%%

(** X20: the device is opened lazily and only once.  Playing the
    loaded file again while the device is open makes no call into SDL
    at all: no decode, no device open, no unpause; it only moves the
    playback window. *)
Theorem replay_makes_no_sdl_call (sdl : SDL) (fileName : string)
    (device : option string) (position length : Z) (w : t)
    (buf : list Z) :
  myFilename w = fileName ->
  myBuffer w = Some buf ->
  myDevice w <> 0 ->
  position <= myLength w ->
  exists w',
    play sdl fileName device position length w = (true, w')
    /\ calls w' = calls w
    /\ myDevice w' = myDevice w
    /\ myBuffer w' = myBuffer w
    /\ myPos w' = position.
Proof.
  intros Hname Hbuf Hdev Hpos. unfold play.
  rewrite (play_load_cached sdl fileName w buf Hname Hbuf).
  destruct (Z.gtb_spec position (myLength w)); [lia|]. cbv zeta.
  match goal with
  | |- context [if ?d =? 0 then _ else _] =>
      destruct (Z.eqb_spec d 0) as [Hzero|_];
        [simpl in Hzero; contradiction|]
  end.
  eexists. split; [reflexivity|]. simpl. split_and!; reflexivity.
Qed.

(** X21: when the device cannot be opened, [play] returns false with the
    device still closed, but only after it has taken over the file
    name, the position and the remaining count; the loaded buffer stays
    loaded, so the next [play] of the file tries the device again
    without a new decode. *)
Theorem play_device_failure (sdl : SDL) (fileName : string)
    (device : option string) (position length : Z) (w : t)
    (buf : list Z) :
  myFilename w = fileName ->
  myBuffer w = Some buf ->
  myDevice w = 0 ->
  position <= myLength w ->
  fst (SDL_OpenAudioDevice sdl device (mySpec w)) = 0 ->
  let played := play sdl fileName device position length w in
  fst played = false
  /\ myDevice (snd played) = 0
  /\ myBuffer (snd played) = Some buf
  /\ myFilename (snd played) = fileName
  /\ myPos (snd played) = position
  /\ myRemaining (snd played)
     = (if length =? 0 then myLength w
        else Z.min length (myLength w - position))
  /\ calls (snd played) = CallOpenAudioDevice device :: calls w
  /\ decodes (snd played) = decodes w.
Proof.
  intros Hname Hbuf Hdev Hpos Hopen played. subst played. unfold play.
  rewrite (play_load_cached sdl fileName w buf Hname Hbuf).
  destruct (Z.gtb_spec position (myLength w)); [lia|]. cbv zeta.
  change (myDevice (set_myPos position _)) with (myDevice w).
  rewrite Hdev. simpl (0 =? 0). cbv iota.
  change (myDevice (set_myDevice ?d _)) with d.
  change (mySpec (set_myPos position _)) with (mySpec w).
  rewrite Hopen. simpl. rewrite ?Hopen.
  split_and!; try reflexivity; assumption.
Qed.

(** X22: [stop] before destruction releases everything once.  With a
    buffer loaded, [stop] closes the device and frees the buffer, and
    the destructor afterwards makes no call into SDL.  The destructor
    itself releases device and buffer only when the device is open:
    with the device closed it makes no call. *)
Theorem stop_then_destroy (w : t) :
  (forall buf, myBuffer w = Some buf ->
     calls (stop w)
     = CallFreeWAV :: CallCloseAudioDevice (myDevice w) :: calls w
     /\ destroy (stop w) = stop w)
  /\ (myDevice w = 0 -> destroy w = w)
  /\ (myDevice w <> 0 ->
      calls (destroy w)
      = CallFreeWAV :: CallCloseAudioDevice (myDevice w) :: calls w).
Proof.
  split_and!.
  - intros buf Hbuf. unfold stop, destroy. rewrite Hbuf.
    match goal with
    | |- context [match myCvtBuffer ?x with _ => _ end] =>
        destruct (myCvtBuffer x)
    end; simpl; split; reflexivity.
  - intros Hdev. unfold destroy. now rewrite Hdev.
  - intros Hdev. unfold destroy.
    destruct (Z.eqb_spec (myDevice w) 0); [contradiction|reflexivity].
Qed.

Lemma play_load_consistent (sdl : SDL) (fileName : string) (w : t) :
  consistent w ->
  match play_load sdl fileName w with
  | (Some x, y) =>
      x = y /\ consistent x /\ exists buf, myBuffer x = Some buf
  | (None, y) => consistent y
  end.
Proof.
  intros (Hbuf & Hrem & Hpos). unfold play_load.
  destruct (negb _ || bool_decide _) eqn:Hcond.
  - destruct (SDL_LoadWAV sdl fileName) as [[spec buf]|].
    + split; [reflexivity|]. split; [|now exists buf].
      unfold consistent. destruct (myBuffer w) eqn:Hb; simpl;
        (split_and!; [now intros ? [= <-]|assumption|assumption]).
    + unfold consistent. destruct (myBuffer w) eqn:Hb; simpl; rewrite ?Hb;
        (split_and!; [discriminate|assumption|assumption]).
  - apply orb_false_elim in Hcond as [_ Hsome].
    apply bool_decide_eq_false_1 in Hsome.
    split; [reflexivity|]. split; [now split_and!|].
    destruct (myBuffer w) as [buf|]; [now exists buf|contradiction].
Qed.

Lemma play_consistent (sdl : SDL) (fileName : string)
    (device : option string) (position length : Z) (w : t) :
  in_uInt32 position -> in_uInt32 length ->
  consistent w ->
  consistent (snd (play sdl fileName device position length w)).
Proof.
  intros Hposition Hlength Hw. unfold in_uInt32 in *.
  pose proof (play_load_consistent sdl fileName w Hw) as Hload.
  unfold play.
  destruct (play_load sdl fileName w) as [[x|] y]; [|exact Hload].
  destruct Hload as (_ & (Hbuf & Hrem & Hpos) & buf & Hloaded).
  pose proof (Hbuf buf Hloaded) as Hlen.
  destruct (Z.gtb_spec position (myLength x)); [now split_and!|].
  cbv zeta. unfold pause.
  repeat match goal with
         | |- context [if ?d =? 0 then _ else _] =>
             destruct (Z.eqb_spec d 0)
         end; unfold consistent; simpl; (split_and!; [exact Hbuf|lia|lia]).
Qed.

Lemma stop_consistent (w : t) : consistent w -> consistent (stop w).
Proof.
  intros (Hbuf & Hrem & Hpos). unfold stop, consistent.
  destruct (myBuffer w) eqn:Hloaded;
    match goal with
    | |- context [match myCvtBuffer ?x with _ => _ end] =>
        destruct (myCvtBuffer x)
    end; simpl; rewrite ?Hloaded;
    (split_and!; [first [discriminate|exact Hbuf]|lia|lia]).
Qed.

(** X23: what every clip player reachable from the initial one
    satisfies, whatever is played, stopped, paused or pulled by the
    audio device: while a buffer is loaded, [myLength] is its size; the
    remaining count and the read position are never negative. *)
Theorem reachable_consistent (w : t) : reachable w -> consistent w.
Proof.
  induction 1 as [|w w' op _ IH Htyped Hstep].
  - unfold consistent. simpl. split_and!; [discriminate|lia|lia].
  - destruct op as [sdl fileName device position length| |sdl factor stream len
                   |state|speed]; simpl in Htyped, Hstep.
    + injection Hstep as <-. destruct Htyped. now apply play_consistent.
    + injection Hstep as <-. now apply stop_consistent.
    + destruct (processWav sdl factor stream len w) as [[w1 out]|] eqn:Hcall;
        [|discriminate].
      injection Hstep as <-. destruct IH as (Hbuf & Hrem & Hpos).
      unfold in_uInt32 in Htyped.
      destruct (processWav_step _ _ _ _ _ _ _ (proj1 Htyped) Hrem Hcall)
        as (consumed & Hconsumed & Hrem' & Hpos' & Hbuf' & Hlen' & _).
      unfold consistent. rewrite Hbuf', Hlen'.
      split_and!; [exact Hbuf|lia|lia].
    + injection Hstep as <-. unfold pause, consistent in *.
      destruct (_ =? 0); simpl; exact IH.
    + injection Hstep as <-. exact IH.
Qed.

End ClipProperties.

%%

**EXERCISE DIRECTIONS**: Both the line containing "(split_and!; [first [discriminate|exact" and the line containing "audio device: while" belong in the answer. Print them and every line above that falls between them exactly, and no others.

**WRITTEN SOLUTION**:
    (split_and!; [first [discriminate|exact Hbuf]|lia|lia]).
Qed.

(** X23: what every clip player reachable from the initial one
    satisfies, whatever is played, stopped, paused or pulled by the
    audio device: while a buffer is loaded, [myLength] is its size; the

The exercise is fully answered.